**Exercise aim**: What is needed is an exact copy of all the records.

**Data for the task**:
(** A group brings at most its players. *)
Lemma seat_player_guests rid info w c sv w' c' sv' : seat_player rid info w c sv = Some (w', c', sv') -> guests w' <= guests w + 1.
Proof.
  unfold seat_player. destruct (GetUniqueToken sv) as [[token sv1]|]; [|done]. cbn. destruct (GetFreeSessionId sv1) as [sid sv2].
  intros [= <- _ _]. unfold guests, RegisterPlayerSession, upd_room, exec, modify, sess. cbn.
  destruct (_ !! sid) eqn:Es; cbn; [lia|]. rewrite map_size_insert_None by done. lia.
Qed.
Lemma seat_players_guests rid infos w c sv w' c' sv' : seat_players rid infos w c sv = Some (w', c', sv') ->
  guests w' <= guests w + Z.of_nat (length infos).
Proof.
  revert w c sv. induction infos as [|info infos IH]; intros w c sv; cbn [seat_players]; [intros [= <- _ _]; cbn; lia|].
  destruct (seat_player rid info w c sv) as [[[w1 c1] sv1]|] eqn:E1; [|done]. cbn. intros H%IH. apply seat_player_guests in E1. lia.
Qed.
(** While there are ids for them, no place is added. *)
Lemma seat_players_places rid infos w c sv w' c' sv' : seat_players rid infos w c sv = Some (w', c', sv') ->
  (length infos <= length (_freePlayerIds sv))%nat -> length (_players sv') = length (_players sv).
Proof.
  revert w c sv. induction infos as [|info infos IH]; intros w c sv; cbn [seat_players]; [by intros [= _ _ <-]|].
  destruct (seat_player rid info w c sv) as [[[w1 c1] sv1]|] eqn:E1; [|done]. intros H Hl. cbn [length] in Hl.
  assert (H1 : length (_players sv1) = length (_players sv) /\ length (_freePlayerIds sv) = S (length (_freePlayerIds sv1))).
  { revert E1. unfold seat_player, GetUniqueToken, GetFreeSessionId. destruct (find_token _ _ _) as [[t k]|]; [|done]. cbn.
    destruct (_freePlayerIds sv); cbn in *; [lia|]. intros [= _ _ <-]. cbn. by rewrite length_insert. }
  destruct H1 as [H1 H2]. rewrite <- H1. apply (IH _ _ _ H). lia.
Qed.
Lemma vacancies sv : service_ok sv -> length (_players sv) = 51%nat -> 50 <= Z.of_nat (length (_freePlayerIds sv)) + hosted (_gameRooms sv).
Proof.
  intros Hok Hl. set (X := list_to_set (map Z.of_nat (seq 0 50)) : gset Z). set (F := list_to_set (_freePlayerIds sv) : gset Z).
  assert (Hx : size X = 50%nat) by done.
  assert (Hf : (size F <= length (_freePlayerIds sv))%nat) by (unfold F; rewrite size_list_to_set by apply (ac_free _ _ Hok); done).
  assert (Hc : Z.of_nat (size (X ∖ F)) <= hosted (_gameRooms sv)).
  { apply crowd. intros sid [Hs Hd]%elem_of_difference. unfold X in Hs. rewrite elem_of_list_to_set in Hs.
    apply list_elem_of_fmap in Hs as (i & -> & Hi%elem_of_seq).
    destruct (lookup_lt_is_Some_2 (_players sv) i ltac:(lia)) as [[rid|] Hp].
    - exists rid. by apply (ac_seated _ _ Hok).
    - exfalso. apply Hd, elem_of_list_to_set, (ac_listed _ _ Hok i Hp). unfold SPARE. lia. }
  pose proof (size_within X F). lia.
Qed.
Lemma MakeRoom_settles pkt sv ok sv' : group_ok pkt -> service_ok sv -> MakeRoomForThisGroup pkt sv = Some (ok, sv') ->
  settles (Z.of_nat (length (mr_player_infos pkt))) sv sv'.
Proof.
  intros Hg Hok Em. constructor; [by eapply MakeRoom_ok| |].
  2: { intros Hl Hb. pose proof (vacancies sv Hok Hl) as Hv. revert Em. unfold MakeRoomForThisGroup.
    destruct (make_room _ _ _ _) as [[r draws]|]; [|by intros [= _ <-]].
    destruct (seat_players _ _ _ _ _) as [[[w c] sv2]|] eqn:Es; [|done]. intros [= _ <-]. cbn.
    rewrite (seat_players_places _ _ _ _ _ _ _ _ Es); [done|cbn; lia]. }
  revert Em. unfold MakeRoomForThisGroup. set (rid := sv_roomId sv + 1).
  destruct (make_room _ _ _ _) as [[r draws]|] eqn:Er.
  - destruct (seat_players _ _ _ _ _) as [[[w c] sv2]|] eqn:Es; [|done]. pose proof (seat_players_guests _ _ _ _ _ _ _ _ Es) as Hw.
    apply seat_players_rooms in Es as (Hr & _ & Hm & _). cbn in Hr, Hm. intros [= _ <-]. cbn. rewrite Hr, Hm.
    eexists. split; [reflexivity|]. split; [constructor; [done|constructor]|]. cbn.
    destruct (make_room_empty _ _ _ _ _ _ Er) as (He & _ & _). 
    replace (guests (mk_world r (sv_now sv) [] false)) with 0 in Hw by (unfold guests, sess; cbn; by rewrite He).
    rewrite hosted_insert; [lia|]. destruct (_gameRooms sv !! rid) as [v|] eqn:Hv; [|done]. destruct (ac_rooms _ _ Hok rid v Hv).
    unfold rid in *. lia.
  - intros [= _ <-]. exists []. rewrite app_nil_r. cbn. split_and!; [done|constructor|lia].
Qed.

**Completed task**:
(** A group brings at most its players. *)
Lemma seat_player_guests rid info w c sv w' c' sv' : seat_player rid info w c sv = Some (w', c', sv') -> guests w' <= guests w + 1.
Proof.
  unfold seat_player. destruct (GetUniqueToken sv) as [[token sv1]|]; [|done]. cbn. destruct (GetFreeSessionId sv1) as [sid sv2].
  intros [= <- _ _]. unfold guests, RegisterPlayerSession, upd_room, exec, modify, sess. cbn.
  destruct (_ !! sid) eqn:Es; cbn; [lia|]. rewrite map_size_insert_None by done. lia.
Qed.
Lemma seat_players_guests rid infos w c sv w' c' sv' : seat_players rid infos w c sv = Some (w', c', sv') ->
  guests w' <= guests w + Z.of_nat (length infos).
Proof.
  revert w c sv. induction infos as [|info infos IH]; intros w c sv; cbn [seat_players]; [intros [= <- _ _]; cbn; lia|].
  destruct (seat_player rid info w c sv) as [[[w1 c1] sv1]|] eqn:E1; [|done]. cbn. intros H%IH. apply seat_player_guests in E1. lia.
Qed.
(** While there are ids for them, no place is added. *)
Lemma seat_players_places rid infos w c sv w' c' sv' : seat_players rid infos w c sv = Some (w', c', sv') ->
  (length infos <= length (_freePlayerIds sv))%nat -> length (_players sv') = length (_players sv).
Proof.
  revert w c sv. induction infos as [|info infos IH]; intros w c sv; cbn [seat_players]; [by intros [= _ _ <-]|].
  destruct (seat_player rid info w c sv) as [[[w1 c1] sv1]|] eqn:E1; [|done]. intros H Hl. cbn [length] in Hl.
  assert (H1 : length (_players sv1) = length (_players sv) /\ length (_freePlayerIds sv) = S (length (_freePlayerIds sv1))).
  { revert E1. unfold seat_player, GetUniqueToken, GetFreeSessionId. destruct (find_token _ _ _) as [[t k]|]; [|done]. cbn.
    destruct (_freePlayerIds sv); cbn in *; [lia|]. intros [= _ _ <-]. cbn. by rewrite length_insert. }
  destruct H1 as [H1 H2]. rewrite <- H1. apply (IH _ _ _ H). lia.
Qed.
Lemma vacancies sv : service_ok sv -> length (_players sv) = 51%nat -> 50 <= Z.of_nat (length (_freePlayerIds sv)) + hosted (_gameRooms sv).
Proof.
  intros Hok Hl. set (X := list_to_set (map Z.of_nat (seq 0 50)) : gset Z). set (F := list_to_set (_freePlayerIds sv) : gset Z).
  assert (Hx : size X = 50%nat) by done.
  assert (Hf : (size F <= length (_freePlayerIds sv))%nat) by (unfold F; rewrite size_list_to_set by apply (ac_free _ _ Hok); done).
  assert (Hc : Z.of_nat (size (X ∖ F)) <= hosted (_gameRooms sv)).
  { apply crowd. intros sid [Hs Hd]%elem_of_difference. unfold X in Hs. rewrite elem_of_list_to_set in Hs.
    apply list_elem_of_fmap in Hs as (i & -> & Hi%elem_of_seq).
    destruct (lookup_lt_is_Some_2 (_players sv) i ltac:(lia)) as [[rid|] Hp].
    - exists rid. by apply (ac_seated _ _ Hok).
    - exfalso. apply Hd, elem_of_list_to_set, (ac_listed _ _ Hok i Hp). unfold SPARE. lia. }
  pose proof (size_within X F). lia.
Qed.
Lemma MakeRoom_settles pkt sv ok sv' : group_ok pkt -> service_ok sv -> MakeRoomForThisGroup pkt sv = Some (ok, sv') ->
  settles (Z.of_nat (length (mr_player_infos pkt))) sv sv'.
Proof.
  intros Hg Hok Em. constructor; [by eapply MakeRoom_ok| |].
  2: { intros Hl Hb. pose proof (vacancies sv Hok Hl) as Hv. revert Em. unfold MakeRoomForThisGroup.
    destruct (make_room _ _ _ _) as [[r draws]|]; [|by intros [= _ <-]].
    destruct (seat_players _ _ _ _ _) as [[[w c] sv2]|] eqn:Es; [|done]. intros [= _ <-]. cbn.
    rewrite (seat_players_places _ _ _ _ _ _ _ _ Es); [done|cbn; lia]. }
  revert Em. unfold MakeRoomForThisGroup. set (rid := sv_roomId sv + 1).
  destruct (make_room _ _ _ _) as [[r draws]|] eqn:Er.
  - destruct (seat_players _ _ _ _ _) as [[[w c] sv2]|] eqn:Es; [|done]. pose proof (seat_players_guests _ _ _ _ _ _ _ _ Es) as Hw.
    apply seat_players_rooms in Es as (Hr & _ & Hm & _). cbn in Hr, Hm. intros [= _ <-]. cbn. rewrite Hr, Hm.
    eexists. split; [reflexivity|]. split; [constructor; [done|constructor]|]. cbn.
    destruct (make_room_empty _ _ _ _ _ _ Er) as (He & _ & _). 
    replace (guests (mk_world r (sv_now sv) [] false)) with 0 in Hw by (unfold guests, sess; cbn; by rewrite He).
    rewrite hosted_insert; [lia|]. destruct (_gameRooms sv !! rid) as [v|] eqn:Hv; [|done]. destruct (ac_rooms _ _ Hok rid v Hv).
    unfold rid in *. lia.
  - intros [= _ <-]. exists []. rewrite app_nil_r. cbn. split_and!; [done|constructor|lia].
Qed.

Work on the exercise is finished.